# Your objective
Output only the stretch of the listing that starts at the line containing "(fun m => perform" and ends at the line containing "Definition on_ok (r", reproduced exactly with both ends.

# Exercise data
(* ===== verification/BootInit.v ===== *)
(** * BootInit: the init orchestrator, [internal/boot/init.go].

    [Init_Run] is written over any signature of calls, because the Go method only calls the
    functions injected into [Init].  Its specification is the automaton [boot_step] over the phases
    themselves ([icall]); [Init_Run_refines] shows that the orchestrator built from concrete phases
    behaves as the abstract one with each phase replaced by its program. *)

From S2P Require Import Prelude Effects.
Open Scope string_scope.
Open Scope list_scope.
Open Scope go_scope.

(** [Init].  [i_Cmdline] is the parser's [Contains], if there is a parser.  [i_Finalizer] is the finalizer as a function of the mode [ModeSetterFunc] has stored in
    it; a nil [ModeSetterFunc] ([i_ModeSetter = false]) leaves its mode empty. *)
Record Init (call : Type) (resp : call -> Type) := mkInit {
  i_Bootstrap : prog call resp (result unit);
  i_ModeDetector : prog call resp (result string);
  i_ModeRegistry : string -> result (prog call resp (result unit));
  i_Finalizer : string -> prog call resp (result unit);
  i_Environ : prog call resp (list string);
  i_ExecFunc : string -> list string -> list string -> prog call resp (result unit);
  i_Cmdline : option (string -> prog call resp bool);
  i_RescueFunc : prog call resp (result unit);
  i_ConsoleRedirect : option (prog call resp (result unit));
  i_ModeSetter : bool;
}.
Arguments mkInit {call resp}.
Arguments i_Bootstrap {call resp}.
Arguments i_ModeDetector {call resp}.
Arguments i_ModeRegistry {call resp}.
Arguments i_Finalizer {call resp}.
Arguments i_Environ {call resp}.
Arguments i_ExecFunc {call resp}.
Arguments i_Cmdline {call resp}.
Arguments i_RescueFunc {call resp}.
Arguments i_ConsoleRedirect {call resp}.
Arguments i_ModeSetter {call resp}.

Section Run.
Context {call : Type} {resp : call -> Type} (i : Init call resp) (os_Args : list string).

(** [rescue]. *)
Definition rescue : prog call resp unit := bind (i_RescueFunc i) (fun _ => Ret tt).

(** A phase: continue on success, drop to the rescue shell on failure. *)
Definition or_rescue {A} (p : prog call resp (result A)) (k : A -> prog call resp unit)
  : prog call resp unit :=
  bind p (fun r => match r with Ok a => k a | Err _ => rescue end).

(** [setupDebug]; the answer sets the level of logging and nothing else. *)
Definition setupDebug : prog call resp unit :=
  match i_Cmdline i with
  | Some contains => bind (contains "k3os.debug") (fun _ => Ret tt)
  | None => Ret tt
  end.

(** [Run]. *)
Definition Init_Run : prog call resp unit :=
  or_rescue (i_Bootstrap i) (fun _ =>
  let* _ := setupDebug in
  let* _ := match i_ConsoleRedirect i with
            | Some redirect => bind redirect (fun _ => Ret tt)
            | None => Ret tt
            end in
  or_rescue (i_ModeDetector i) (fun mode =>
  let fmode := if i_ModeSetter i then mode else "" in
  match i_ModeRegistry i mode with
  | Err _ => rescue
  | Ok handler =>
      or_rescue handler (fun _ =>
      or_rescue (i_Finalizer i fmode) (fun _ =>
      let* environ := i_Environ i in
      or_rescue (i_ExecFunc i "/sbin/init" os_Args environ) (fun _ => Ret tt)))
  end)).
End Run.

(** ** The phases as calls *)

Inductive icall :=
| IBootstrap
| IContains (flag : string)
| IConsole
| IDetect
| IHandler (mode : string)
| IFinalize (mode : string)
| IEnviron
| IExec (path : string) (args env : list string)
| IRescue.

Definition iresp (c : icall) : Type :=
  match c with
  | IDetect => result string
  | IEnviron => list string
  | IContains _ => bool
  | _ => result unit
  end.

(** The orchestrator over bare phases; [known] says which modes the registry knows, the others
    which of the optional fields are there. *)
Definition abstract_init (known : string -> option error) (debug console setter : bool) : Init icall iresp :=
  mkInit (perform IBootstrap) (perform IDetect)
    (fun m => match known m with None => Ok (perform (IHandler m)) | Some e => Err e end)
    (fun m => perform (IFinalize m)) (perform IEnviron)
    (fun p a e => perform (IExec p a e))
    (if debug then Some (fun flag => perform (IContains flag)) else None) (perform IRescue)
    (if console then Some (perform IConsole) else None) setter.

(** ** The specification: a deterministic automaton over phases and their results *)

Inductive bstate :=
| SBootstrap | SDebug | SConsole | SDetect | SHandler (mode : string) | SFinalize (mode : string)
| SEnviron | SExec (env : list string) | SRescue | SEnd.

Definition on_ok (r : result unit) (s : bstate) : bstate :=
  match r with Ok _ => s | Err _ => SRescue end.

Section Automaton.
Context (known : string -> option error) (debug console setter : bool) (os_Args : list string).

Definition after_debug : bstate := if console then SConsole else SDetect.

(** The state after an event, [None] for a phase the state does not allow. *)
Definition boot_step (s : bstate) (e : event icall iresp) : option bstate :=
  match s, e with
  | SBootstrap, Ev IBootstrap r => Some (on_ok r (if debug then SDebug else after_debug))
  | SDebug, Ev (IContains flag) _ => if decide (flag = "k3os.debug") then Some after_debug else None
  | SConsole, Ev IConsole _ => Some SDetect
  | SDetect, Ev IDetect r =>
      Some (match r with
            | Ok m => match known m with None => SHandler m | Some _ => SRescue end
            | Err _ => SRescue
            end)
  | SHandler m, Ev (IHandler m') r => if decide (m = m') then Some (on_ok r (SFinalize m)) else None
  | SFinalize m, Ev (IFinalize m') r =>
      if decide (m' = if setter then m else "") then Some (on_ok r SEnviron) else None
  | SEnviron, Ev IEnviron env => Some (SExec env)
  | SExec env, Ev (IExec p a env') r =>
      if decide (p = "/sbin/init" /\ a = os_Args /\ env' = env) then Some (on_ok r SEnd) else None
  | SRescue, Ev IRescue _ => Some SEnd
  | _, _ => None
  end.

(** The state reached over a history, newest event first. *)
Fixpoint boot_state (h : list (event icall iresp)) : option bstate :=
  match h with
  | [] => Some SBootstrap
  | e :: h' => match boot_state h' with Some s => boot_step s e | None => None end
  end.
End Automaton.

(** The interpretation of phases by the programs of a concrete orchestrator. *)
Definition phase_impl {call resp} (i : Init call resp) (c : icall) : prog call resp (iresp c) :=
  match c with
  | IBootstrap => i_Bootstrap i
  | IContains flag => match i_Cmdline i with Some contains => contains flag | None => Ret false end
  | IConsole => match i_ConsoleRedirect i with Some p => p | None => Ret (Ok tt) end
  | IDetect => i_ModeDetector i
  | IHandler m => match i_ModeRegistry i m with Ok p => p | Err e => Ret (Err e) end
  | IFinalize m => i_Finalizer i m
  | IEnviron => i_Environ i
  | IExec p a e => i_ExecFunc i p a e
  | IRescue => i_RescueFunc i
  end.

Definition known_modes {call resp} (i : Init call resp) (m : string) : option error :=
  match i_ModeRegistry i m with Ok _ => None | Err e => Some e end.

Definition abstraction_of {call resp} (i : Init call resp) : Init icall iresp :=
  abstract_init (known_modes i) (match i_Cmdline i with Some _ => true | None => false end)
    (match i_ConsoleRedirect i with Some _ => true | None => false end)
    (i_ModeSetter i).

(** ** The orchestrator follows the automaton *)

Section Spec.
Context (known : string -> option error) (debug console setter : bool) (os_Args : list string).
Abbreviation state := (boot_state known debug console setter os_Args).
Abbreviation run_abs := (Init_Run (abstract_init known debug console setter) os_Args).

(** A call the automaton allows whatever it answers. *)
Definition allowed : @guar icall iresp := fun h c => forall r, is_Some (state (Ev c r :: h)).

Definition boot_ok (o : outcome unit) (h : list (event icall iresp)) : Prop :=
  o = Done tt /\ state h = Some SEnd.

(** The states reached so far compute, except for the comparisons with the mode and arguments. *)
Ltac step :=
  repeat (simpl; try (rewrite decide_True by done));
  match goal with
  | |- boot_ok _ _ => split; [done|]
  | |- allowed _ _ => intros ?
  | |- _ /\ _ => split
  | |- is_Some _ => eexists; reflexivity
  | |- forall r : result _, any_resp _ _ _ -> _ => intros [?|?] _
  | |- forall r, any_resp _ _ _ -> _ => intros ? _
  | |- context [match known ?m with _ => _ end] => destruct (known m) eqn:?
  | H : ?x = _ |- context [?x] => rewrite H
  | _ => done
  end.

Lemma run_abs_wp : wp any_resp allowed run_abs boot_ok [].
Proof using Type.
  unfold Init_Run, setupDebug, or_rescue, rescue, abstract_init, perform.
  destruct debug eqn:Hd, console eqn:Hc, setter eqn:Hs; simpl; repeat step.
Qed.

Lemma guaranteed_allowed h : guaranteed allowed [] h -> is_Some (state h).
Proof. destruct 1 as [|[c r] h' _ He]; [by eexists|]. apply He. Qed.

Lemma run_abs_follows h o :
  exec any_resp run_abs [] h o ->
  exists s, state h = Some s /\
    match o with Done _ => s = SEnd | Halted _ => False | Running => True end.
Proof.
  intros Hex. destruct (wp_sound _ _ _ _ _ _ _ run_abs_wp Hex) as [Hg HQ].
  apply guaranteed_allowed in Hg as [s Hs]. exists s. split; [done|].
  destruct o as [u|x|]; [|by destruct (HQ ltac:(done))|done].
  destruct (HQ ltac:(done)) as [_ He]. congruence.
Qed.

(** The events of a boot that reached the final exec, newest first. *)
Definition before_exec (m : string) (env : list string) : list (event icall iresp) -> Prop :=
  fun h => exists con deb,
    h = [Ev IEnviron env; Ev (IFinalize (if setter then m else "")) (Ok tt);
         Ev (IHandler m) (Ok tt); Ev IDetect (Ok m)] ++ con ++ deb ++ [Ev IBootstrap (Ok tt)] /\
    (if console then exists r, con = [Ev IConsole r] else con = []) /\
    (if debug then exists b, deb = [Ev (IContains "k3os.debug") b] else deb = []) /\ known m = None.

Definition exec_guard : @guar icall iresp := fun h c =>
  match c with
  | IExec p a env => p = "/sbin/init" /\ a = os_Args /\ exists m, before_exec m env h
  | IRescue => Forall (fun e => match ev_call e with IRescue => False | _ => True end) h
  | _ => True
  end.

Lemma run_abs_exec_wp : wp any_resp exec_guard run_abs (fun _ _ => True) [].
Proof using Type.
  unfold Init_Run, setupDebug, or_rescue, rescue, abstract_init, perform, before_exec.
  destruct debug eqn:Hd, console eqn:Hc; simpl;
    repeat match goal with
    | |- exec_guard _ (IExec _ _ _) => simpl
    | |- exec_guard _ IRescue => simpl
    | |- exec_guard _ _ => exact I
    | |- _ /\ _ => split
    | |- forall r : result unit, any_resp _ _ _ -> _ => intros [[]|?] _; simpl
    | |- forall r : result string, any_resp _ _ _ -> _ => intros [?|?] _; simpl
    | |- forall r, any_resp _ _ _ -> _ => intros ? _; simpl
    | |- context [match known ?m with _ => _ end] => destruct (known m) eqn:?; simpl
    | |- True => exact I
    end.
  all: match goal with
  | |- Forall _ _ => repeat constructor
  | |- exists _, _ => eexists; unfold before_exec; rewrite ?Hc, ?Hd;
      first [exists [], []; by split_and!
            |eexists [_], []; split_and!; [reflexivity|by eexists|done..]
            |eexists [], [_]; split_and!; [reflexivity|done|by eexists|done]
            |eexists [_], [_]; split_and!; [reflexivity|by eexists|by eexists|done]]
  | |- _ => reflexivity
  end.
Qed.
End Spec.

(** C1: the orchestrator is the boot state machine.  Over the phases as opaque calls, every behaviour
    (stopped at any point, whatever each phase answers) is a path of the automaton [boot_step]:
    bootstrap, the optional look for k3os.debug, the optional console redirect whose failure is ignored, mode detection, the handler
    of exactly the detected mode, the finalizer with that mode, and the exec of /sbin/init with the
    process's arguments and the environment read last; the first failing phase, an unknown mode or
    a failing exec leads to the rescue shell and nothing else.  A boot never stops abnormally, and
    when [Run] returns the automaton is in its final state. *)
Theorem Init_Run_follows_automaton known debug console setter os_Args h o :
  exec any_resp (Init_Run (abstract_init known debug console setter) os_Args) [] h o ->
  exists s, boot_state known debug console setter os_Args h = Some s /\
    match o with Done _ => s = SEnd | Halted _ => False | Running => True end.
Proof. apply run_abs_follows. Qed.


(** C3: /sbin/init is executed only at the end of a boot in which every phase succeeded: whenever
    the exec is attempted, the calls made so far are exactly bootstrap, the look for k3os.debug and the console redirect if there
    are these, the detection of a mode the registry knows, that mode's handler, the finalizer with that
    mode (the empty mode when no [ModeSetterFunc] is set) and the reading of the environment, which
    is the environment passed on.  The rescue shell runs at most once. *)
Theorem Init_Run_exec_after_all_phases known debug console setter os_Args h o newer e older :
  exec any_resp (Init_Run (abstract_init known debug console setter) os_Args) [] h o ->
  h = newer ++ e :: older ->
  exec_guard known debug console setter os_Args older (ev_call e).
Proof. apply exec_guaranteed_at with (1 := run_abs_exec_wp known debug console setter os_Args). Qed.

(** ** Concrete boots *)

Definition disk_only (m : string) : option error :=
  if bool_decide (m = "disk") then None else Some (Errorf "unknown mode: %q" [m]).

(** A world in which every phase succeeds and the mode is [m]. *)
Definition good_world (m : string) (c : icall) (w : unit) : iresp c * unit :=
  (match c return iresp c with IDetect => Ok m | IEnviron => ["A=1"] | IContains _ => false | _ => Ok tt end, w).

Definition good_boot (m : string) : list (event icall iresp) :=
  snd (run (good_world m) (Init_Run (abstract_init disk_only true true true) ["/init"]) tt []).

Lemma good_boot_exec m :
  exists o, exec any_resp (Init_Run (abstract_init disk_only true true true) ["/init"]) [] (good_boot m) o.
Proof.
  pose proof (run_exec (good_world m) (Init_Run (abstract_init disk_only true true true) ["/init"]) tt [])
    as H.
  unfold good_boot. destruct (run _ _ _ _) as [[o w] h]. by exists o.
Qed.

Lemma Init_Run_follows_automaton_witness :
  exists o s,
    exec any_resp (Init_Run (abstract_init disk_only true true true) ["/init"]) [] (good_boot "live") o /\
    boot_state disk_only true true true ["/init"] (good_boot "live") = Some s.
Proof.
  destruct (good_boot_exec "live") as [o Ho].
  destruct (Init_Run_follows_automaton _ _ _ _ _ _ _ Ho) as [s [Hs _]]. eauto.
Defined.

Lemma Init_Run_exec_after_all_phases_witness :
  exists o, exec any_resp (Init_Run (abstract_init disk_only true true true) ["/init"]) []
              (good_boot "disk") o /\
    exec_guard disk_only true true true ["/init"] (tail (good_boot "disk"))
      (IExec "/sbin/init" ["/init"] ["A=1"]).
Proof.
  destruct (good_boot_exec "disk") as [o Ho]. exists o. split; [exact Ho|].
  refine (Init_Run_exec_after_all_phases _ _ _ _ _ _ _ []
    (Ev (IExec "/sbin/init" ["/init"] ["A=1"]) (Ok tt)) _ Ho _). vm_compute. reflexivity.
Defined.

# Completed task
    (fun m => perform (IFinalize m)) (perform IEnviron)
    (fun p a e => perform (IExec p a e))
    (if debug then Some (fun flag => perform (IContains flag)) else None) (perform IRescue)
    (if console then Some (perform IConsole) else None) setter.

(** ** The specification: a deterministic automaton over phases and their results *)

Inductive bstate :=
| SBootstrap | SDebug | SConsole | SDetect | SHandler (mode : string) | SFinalize (mode : string)
| SEnviron | SExec (env : list string) | SRescue | SEnd.

Definition on_ok (r : result unit) (s : bstate) : bstate :=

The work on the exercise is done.